ALTAMIRA, TAMAULIPAS.- La Cámara Mexicana de la Industria de la Construcción (CMIC), denunció que en la pasada administración estatal les pedían hasta el 30 por ciento de «diezmo».
El Vicepresidente de la CMIC en la entidad, Jesús Mancilla Catete comentó que la cantidad requerida dependía del monto de la obra, si era de un millón de pesos pagaban 300 mil pesos.
«Hasta el 30 por ciento estaban pidiendo el antiguo gobernador, dependiendo del monto de la obra».
A través de gente de confianza se hacía el cobro a los constructores que eran beneficiados con las obras estatales.
«Se acabó el diezmo, no hay ningún presidente, incluso el panista de Tampico tampoco lo pide, Altamira tampoco lo pide, el Gobierno del Estado tampoco lo pide».
Uno de los reclamos que hacía la Cámara Mexicana de la Industria de la Construcción, es que empresas foráneas «invadían» la región y desplazaban a las empresas locales.

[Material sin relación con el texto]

Lemma tstep_inv s s' : tstep s s' → loop_inv s → loop_inv s'.
Proof.
  pose proof tickerPeriod_pos as Hp. intros Hs (Hq & H0 & Hn & Hph).
  destruct Hs as [req m n p t nx tk hb|m n p t nx tk hb|m m' n p t nx tk hb (Eu & _ & Es)|ev m n t nx tk hb|m n t nx tk hb|m n t nx tk hb
    |m n t nx tk hb Hu|m n t nx hb|m n t nx tk hb|m n p t tk hb|d m n p t nx tk hb Hd Hx Hw Hr]; unfold loop_inv; cbn in *.
  - split_and!; [intros _; right; left; lia|done..].
  - split_and!; [intros _; by left|done..].
  - split_and!; [|done..]. rewrite Eu. destruct Es as [->| ->]; [done|]. by intros [].
  - destruct (drain_signals ev m) as (_ & _ & ->). split; [by intros []|]. split; [done|]. split; [done|lia].
  - by split_and!.
  - split; [|split; [done|split]].
    + intros Hne. destruct (Hq Hne) as [|[|]]; eauto. done.
    + intros x [= <-]. destruct nx as [x|]; cbn; [by apply Hn|lia].
    + split; [lia|]. eexists. split; [done|]. intros _. destruct nx as [x|]; cbn; [by apply Hn|lia].
  - destruct Hph as [Hh _]. split; [by right; right|]. split; [done|]. split; [intros x [= <-]; lia|right; lia].
  - destruct Hph as [Hh _]. split; [by right; right|]. split; [done|]. split; [done|right; lia].
  - split_and!; [|done..]. intros Hne. destruct (Hq Hne) as [|[|]]; eauto. done.
  - split; [done|]. split; [done|]. split; [intros x [= <-]; lia|]. destruct p; try done. destruct Hph as [Hh (x & [= <-] & _)]. split; [done|]. by eexists.
  - split; [done|]. split; [lia|]. split.
    + intros x E. specialize (Hx x E). specialize (Hn x E). lia.
    + destruct p; [done|lia| |done]. destruct Hph as [Hh (x & E & Ht)]. specialize (Hr eq_refl). unfold ready in Hr. cbn in Hr.
      apply orb_false_iff in Hr as [_ Hr]. specialize (Ht Hr). specialize (Hx x E). split; [lia|]. by exists x.
Qed.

En el llamado diezmo, el constructor afirma que ahí se quedaba la utilidad que tenían y que prácticamente no tenían ganancia, además que el costo de algunas obras las autoridades lo incrementaron de manera considerable.
«Tienen gente de confianza ellos, muy sanguinario el pasado y pues ahí se iba toda la utilidad de nosotros, nos quedamos en ceros».

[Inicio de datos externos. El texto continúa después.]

(* ===== verification/CatalogBuild.v ===== *)
(** * Running a catalog build

    The pod of a catalog build Job ([buildJobSpec] of
    pkg/mirror/catalog/builder/job.go), the program it runs (cmd/catalog-builder)
    and the Job that runs it: from the ImageSet and the target to the image in the
    registry.  The environment and what is read of it are in [BuildJobs], the
    build and its push in [ImagePush].

    The attempts of a Job differ in the order of their uploads, the point their
    deadline passes, and their temporary directory. *)
From S2P Require Import Prelude Effects GoStrings ImageRef ImageState Api Resolve Resources Semver CatalogGraph CatalogFilter BuildJobs CatalogImage Registry Signatures ReleasePayload ImagePush Deploy Worker Target.

Definition catalogBuilderBin : string := "/catalog-builder".

(** Seconds after which a build gives up. *)
Definition catalogBuildTimeout : Z := 20 * 60.

Record BuildPod := mkBuildPod {
  bp_Labels : Labels; bp_Image : string; bp_Command : list string; bp_Env : list EnvVar; bp_Mounts : list VolumeMount; bp_Volumes : list Volume;
  bp_BackoffLimit : Z; bp_TTL : Z; bp_ActiveDeadline : Z;
}.

(** One pod of the Job. *)
Record Attempt `{L : RegLib} := mkAttempt { at_sched : list Descriptor → list Descriptor; at_done : Net → bool; at_tmp : option string }.

Section build.
Context `{J : IncludeJSON, L : RegLib, A : Archive, PK : Packer, SV : Semver, F : FBC} (order : gset string → list string).

Definition catalog_build_pod (operatorImage isName : string) (mt : MirrorTarget) (sourceCatalog targetRef : string) (packages : list IncludePackage) : BuildPod :=
  let caKey ca := if String.eqb (ca_Key ca) "" then "ca-bundle.crt" else ca_Key ca in
  mkBuildPod {["app.kubernetes.io/managed-by" := "oc-mirror-operator"; "mirror.openshift.io/imageset" := isName]}
    operatorImage [catalogBuilderBin] (buildJobEnv mt sourceCatalog targetRef packages)
    ([mkVolumeMount "blob-buffer" "/tmp/blob-buffer"]
      ++ (if String.eqb (mt_AuthSecret mt) "" then [] else [mkVolumeMount "registry-auth" "/var/run/secrets/registry"])
      ++ match mt_CABundle mt with Some _ => [mkVolumeMount "ca-bundle" "/run/secrets/ca"] | None => [] end)
    ([mkVolume "blob-buffer" (VEmptyDir "10Gi")]
      ++ (if String.eqb (mt_AuthSecret mt) "" then []
          else [mkVolume "registry-auth" (VSecret (mt_AuthSecret mt) [(".dockerconfigjson", "config.json")])])
      ++ match mt_CABundle mt with
         | Some ca => [mkVolume "ca-bundle" (VConfigMap (ca_ConfigMapName ca) [(caKey ca, caKey ca)])]
         | None => []
         end)
    3 600 1800.

(** [main] of catalog-builder: whether it exits with 0. *)
Definition catalog_builder (env : list EnvVar) (a : Attempt) (w : Net) : bool * Net :=
  match builder_main env with
  | None => (false, w)
  | Some cfg =>
    let mc := NewMirrorClient (bc_insecureHosts cfg) (bc_authDir cfg) [] in
    let '(r, w) := BuildFilteredCatalogImage order (at_sched a) (at_done a) (mc_legs mc) (at_tmp a) (bc_source cfg) (bc_target cfg) (bc_packages cfg) w in
    (match r with inr _ => true | inl _ => false end, w)
  end.

(** Pods run one after the other until one succeeds or too many have failed. *)
Fixpoint run_pods (env : list EnvVar) (attempts : list Attempt) (w : Net) : bool * Net :=
  match attempts with
  | [] => (false, w)
  | a :: attempts => let '(ok, w) := catalog_builder env a w in if ok then (true, w) else run_pods env attempts w
  end.

Definition run_build_job (pod : BuildPod) (attempts : list Attempt) (w : Net) : bool * Net :=
  run_pods (bp_Env pod) (take (S (Z.to_nat (bp_BackoffLimit pod))) attempts) w.
End build.

(** * Lemmas *)

Section laws.
Context `{J : IncludeJSON, RL : RegLaws, A : Archive, PK : Packer, SV : Semver, F : FBC} (order : gset string → list string).

(** An attempt whose uploads are those of the image, in a directory of its own. *)
Definition sound_attempt (src : string) (dst : Ref) (a : Attempt) : Prop := (∀ l, at_sched a l ≡ₚ l) ∧ layout_apart (at_tmp a) src dst.

Lemma other_tags_kept dst x0 (r : Err + string) x t : push_ok dst x0 r x → t ≠ rf_Tag dst → ct_Tags x !! (repo dst, t) = ct_Tags x0 !! (repo dst, t).
Proof. intros [[Hs|[_ Hs]] _] Ht; by apply Hs. Qed.

(** The client of a build. *)
Definition build_client (cfg : builderConfig) : Legs := mc_legs (NewMirrorClient (bc_insecureHosts cfg) (bc_authDir cfg) []).

Lemma catalog_builder_spec env a cfg sr dst w ok w' :
  builder_main env = Some cfg → ref_New (bc_source cfg) = Some sr → ref_New (bc_target cfg) = Some dst → rf_Digest dst = "" → repo sr ≠ repo dst →
  sound_attempt (bc_source cfg) dst a →
  catalog_builder order env a w = (ok, w') →
  keeps sr w w' ∧
  (same_tags dst (contents w) (contents w') ∨ whole_image dst (contents w')) ∧
  (∀ t, t ≠ rf_Tag dst → ct_Tags (contents w') !! (repo dst, t) = ct_Tags (contents w) !! (repo dst, t)) ∧
  (ok = true → ∃ d, resolves (contents w') dst = Some d ∧ built_from order (build_client cfg) (contents w) sr (bc_packages cfg) d).
Proof.
  intros Ec Es Er Hd Hne [Hsched Hl]. unfold catalog_builder. rewrite Ec. cbv zeta. fold (build_client cfg). set (c := build_client cfg).
  pose proof (build_keeps sr dst Hne order (at_sched a) (at_done a) c (at_tmp a) (bc_source cfg) (bc_target cfg) (bc_packages cfg) w Er Hl Es) as Hk.
  pose proof (catalog_push order (at_sched a) (at_done a) c (at_tmp a) (bc_source cfg) (bc_target cfg) (bc_packages cfg) dst (contents w) Hsched Er Hd Hl w) as Hp.
  destruct (BuildFilteredCatalogImage _ _ _ _ _ _ _ _ w) as [r w1] eqn:E. intros [= <- <-].
  assert (Hok : push_ok dst (contents w) r (contents w1)) by (apply Hp; split; [done|]; by intros ? ?%elem_of_nil). clear Hp.
  split; [done|]. split; [destruct Hok as [[?|[? _]] _]; [by left|by right]|]. split; [intros t; by apply (other_tags_kept dst (contents w) r)|]. destruct r as [e|d]; [done|]. intros _. exists d.
  split; [by apply Hok|]. by eapply catalog_content.
Qed.

Lemma run_pods_spec env cfg sr dst attempts w ok w' :
  builder_main env = Some cfg → ref_New (bc_source cfg) = Some sr → ref_New (bc_target cfg) = Some dst → rf_Digest dst = "" → repo sr ≠ repo dst →
  Forall (sound_attempt (bc_source cfg) dst) attempts →
  run_pods order env attempts w = (ok, w') →
  keeps sr w w' ∧
  (same_tags dst (contents w) (contents w') ∨ whole_image dst (contents w')) ∧
  (∀ t, t ≠ rf_Tag dst → ct_Tags (contents w') !! (repo dst, t) = ct_Tags (contents w) !! (repo dst, t)) ∧
  (ok = true → ∃ d, resolves (contents w') dst = Some d ∧ built_from order (build_client cfg) (contents w) sr (bc_packages cfg) d).
Proof.
  intros Ec Es Er Hd Hne Ha. revert w. induction Ha as [|a attempts Ha _ IH]; intros w; cbn [run_pods].
  { intros [= <- <-]. split_and!; [done|by left|done|done]. }
  destruct (catalog_builder order env a w) as [ok1 w1] eqn:E1. destruct (catalog_builder_spec env a cfg sr dst w ok1 w1) as (Hk & Hw & Ht & Hb); [done..|].
  destruct ok1; [intros [= <- <-]; by split|]. intros E. destruct (IH w1 E) as (Hk' & Hw' & Ht' & Hb'). split; [by etrans|]. split_and!.
  - destruct Hw' as [Hs|?]; [|by right]. destruct Hw as [Hs1|Hw]; [left; intros t; by rewrite Hs, Hs1|].
    right. by apply (whole_image_kept sr dst w1 w' Hd Hk').
  - intros t Hnt. by rewrite Ht', Ht.
  - intros Hok. destruct (Hb' Hok) as (d & Hd1 & Hd2). exists d. split; [done|]. destruct Hk as [Hk _]. unfold built_from in *. by rewrite Hk in Hd2.
Qed.
End laws.

(** The variables of a build in the order of its volumes. *)
Lemma build_env_mounted `{IncludeJSON} operatorImage isName mt src tgt pkgs :
  let pod := catalog_build_pod operatorImage isName mt src tgt pkgs in
  mounts_backed (bp_Mounts pod) (bp_Volumes pod) ∧
  (∀ dir, mkEnvVar "DOCKER_CONFIG" dir ∈ bp_Env pod → provides (bp_Mounts pod) (bp_Volumes pod) dir "config.json") ∧
  (∀ path, mkEnvVar "SSL_CERT_FILE" path ∈ bp_Env pod → ∃ dir file, path = dir +:+ "/" +:+ file ∧ provides (bp_Mounts pod) (bp_Volumes pod) dir file).
Proof.
  cbv zeta. unfold catalog_build_pod. cbn [bp_Env bp_Mounts bp_Volumes].
  set (fixed := [mkEnvVar EnvSourceCatalog src; mkEnvVar EnvTargetRef tgt; mkEnvVar EnvCatalogPackages (Join (map ip_Name pkgs) ",")]
    ++ (if decide (pkgs = []) then [] else match json_packages pkgs with Some data => [mkEnvVar EnvCatalogIncludeConfig data] | None => [] end)
    ++ (if mt_Insecure mt then [mkEnvVar EnvInsecureHosts (CutBefore (mt_Registry mt) "/")] else [])).
  assert (E : buildJobEnv mt src tgt pkgs = fixed
    ++ (if String.eqb (mt_AuthSecret mt) "" then [] else [mkEnvVar EnvDockerConfig "/var/run/secrets/registry"]) ++ catalogProxyEnvVars (mt_Proxy mt)
    ++ (match mt_CABundle mt with
        | Some ca => [mkEnvVar "SSL_CERT_FILE" ("/run/secrets/ca/" +:+ (if String.eqb (ca_Key ca) "" then "ca-bundle.crt" else ca_Key ca))]
        | None => []
        end)) by (unfold fixed, buildJobEnv; by rewrite <- !app_assoc).
  rewrite E.
  apply (mounted_env_ok _ [mkVolumeMount "blob-buffer" "/tmp/blob-buffer"] [mkVolume "blob-buffer" (VEmptyDir "10Gi")]).
  - unfold fixed. destruct (decide (pkgs = [])), (json_packages pkgs), (mt_Insecure mt); by repeat constructor.
  - done.
  - apply NoDup_singleton.
  - cbn. set_solver.
  - done.
  - cbn. set_solver.
Qed.

(** * Properties *)

(** C39: a catalog build does what the ImageSet and its target ask for.  Its pod
    finds the credentials and the CA bundle its variables name in the volumes that
    are mounted.  However many of its attempts fail, at whatever point, in the
    repository of the target no tag but the one the Job was created for moves, and
    that one is as before or points at an image that is there with all its blobs;
    a Job that succeeds leaves it at an image built from the catalog the Job was
    created for: from the layers of the image this source points at, with the
    catalog filtered by the packages, channels and versions of the ImageSet.
    Source and target are different repositories, the target is given by a tag,
    the JSON of the packages decodes to them, and each attempt has its own
    directory. *)
Theorem catalog_job_publishes `{J : IncludeJSON, RL : RegLaws, A : Archive, PK : Packer, SV : Semver, F : FBC}
    order operatorImage isName mt src tgt pkgs sr dst attempts w ok w' :
  let pod := catalog_build_pod operatorImage isName mt src tgt pkgs in
  src ≠ "" → tgt ≠ "" → (∀ s, json_packages pkgs = Some s → s ≠ "" ∧ parse_packages s = Some pkgs) → is_Some (json_packages pkgs) →
  ref_New src = Some sr → ref_New tgt = Some dst → rf_Digest dst = "" → repo sr ≠ repo dst → Forall (sound_attempt src dst) attempts →
  run_build_job order pod attempts w = (ok, w') →
  (∀ dir, mkEnvVar "DOCKER_CONFIG" dir ∈ bp_Env pod → provides (bp_Mounts pod) (bp_Volumes pod) dir "config.json") ∧
  (∀ path, mkEnvVar "SSL_CERT_FILE" path ∈ bp_Env pod → ∃ dir file, path = dir +:+ "/" +:+ file ∧ provides (bp_Mounts pod) (bp_Volumes pod) dir file) ∧
  (same_tags dst (contents w) (contents w') ∨ whole_image dst (contents w')) ∧
  (∀ t, t ≠ rf_Tag dst → ct_Tags (contents w') !! (repo dst, t) = ct_Tags (contents w) !! (repo dst, t)) ∧
  (ok = true → ∃ cfg d, builder_main (bp_Env pod) = Some cfg ∧ resolves (contents w') dst = Some d ∧
     built_from order (build_client cfg) (contents w) sr pkgs d).
Proof.
  intros pod Hs Ht Hj Hd Es Er Hdst Hne Ha E. destruct (build_env_mounted operatorImage isName mt src tgt pkgs) as (_ & H1 & H2).
  split; [done|]. split; [done|]. destruct (builder_reads_back_job mt src tgt pkgs Hs Ht Hj Hd) as [Hc _].
  destruct (run_pods_spec order (bp_Env pod) _ sr dst _ w ok w' Hc Es Er Hdst Hne (Forall_take _ _ _ Ha) E) as (_ & Hw & Ho & Hb).
  split_and!; [done..|]. intros Hok. destruct (Hb Hok) as (d & Hd1 & Hd2). eexists _, d. split; [exact Hc|]. by split.
Qed.

(** A build has one attempt: the deadline is that of the Job, over all its pods,
    so that a second one is cut short after an attempt that timed out. *)
Lemma second_attempt_cut_short `{IncludeJSON} operatorImage isName mt src tgt pkgs :
  (bp_ActiveDeadline (catalog_build_pod operatorImage isName mt src tgt pkgs) < 2 * catalogBuildTimeout)%Z.
Proof. by_vm. Qed.

(** ** Examples *)

Definition ex_build_json : IncludeJSON := {| json_packages _ := Some "[a]"; parse_packages _ := Some [plain_include "a"] |}.
(** An attempt that finds no temporary directory, and one that works. *)
Definition ex_attempts : list (@Attempt mem_lib) := [@mkAttempt mem_lib (@rev _) (λ _, false) None; @mkAttempt mem_lib (@rev _) (λ _, false) (Some "/tmp/b")].
Definition ex_build_run : bool * Contents :=
  @run_build_job ex_build_json mem_lib ex_archive ex_packer number_semver ex_fbc elements
    (@catalog_build_pod ex_build_json "operator:1" "s" ex_res_target "quay.io/cat:v1" "reg/cat:v1" [plain_include "a"]) ex_attempts
    (ex_source_net "cat" "v1" ex_catalog_source).

Lemma catalog_job_publishes_witness :
  fst ex_build_run = true ∧ is_Some (resolves (snd ex_build_run) ex_target_ref).
Proof.
  assert (Hr : fst ex_build_run = true) by (vm_compute; reflexivity). split; [exact Hr|].
  destruct (@catalog_job_publishes ex_build_json mem_lib mem_laws ex_archive ex_packer number_semver ex_fbc elements "operator:1" "s" ex_res_target
    "quay.io/cat:v1" "reg/cat:v1" [plain_include "a"] (mkRef "" "quay.io" "cat" "" "v1" "") ex_target_ref ex_attempts (ex_source_net "cat" "v1" ex_catalog_source) (fst ex_build_run) (snd ex_build_run))
    as (_ & _ & _ & _ & Hp).
  - discriminate.
  - discriminate.
  - intros s [= <-]. split; [discriminate|reflexivity].
  - by eexists.
  - reflexivity.
  - reflexivity.
  - reflexivity.
  - discriminate.
  - apply Forall_cons; split; [|apply Forall_singleton]; (split; [intros l; apply Permutation_sym, Permutation_rev|]); [done|apply mem_layout_apart].
  - unfold ex_build_run. by destruct (run_build_job _ _ _ _).
  - destruct (Hp Hr) as (cfg & d & _ & Hd & _). by exists d.
Defined.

Ante dichos cobros que realizaba el pasado gobierno estatal, Jesús Mancilla Catete agregó que los socios de la CMIC decidían no participar en las obras estatales por el poco margen de utilidad.
Aseveró que el conflicto entre Federación y Estado también los afectó, porque la inversión que se aplicó fue mínima, puso como ejemplo que la Secretaría de Comunicaciones invertía 1,800 millones de pesos al año en Tamaulipas y que a partir de las diferencias, durante el 2022 solo aplicaron 250 millones de pesos.
«Tenían a muchas empresas de confianza y a nosotros nos dejaban fuera de Cmic y ahorita son gobiernos muy incluyentes, muy de la mano con el Gobernador y con los Presidentes Municipales de manera muy transparente», concluyó.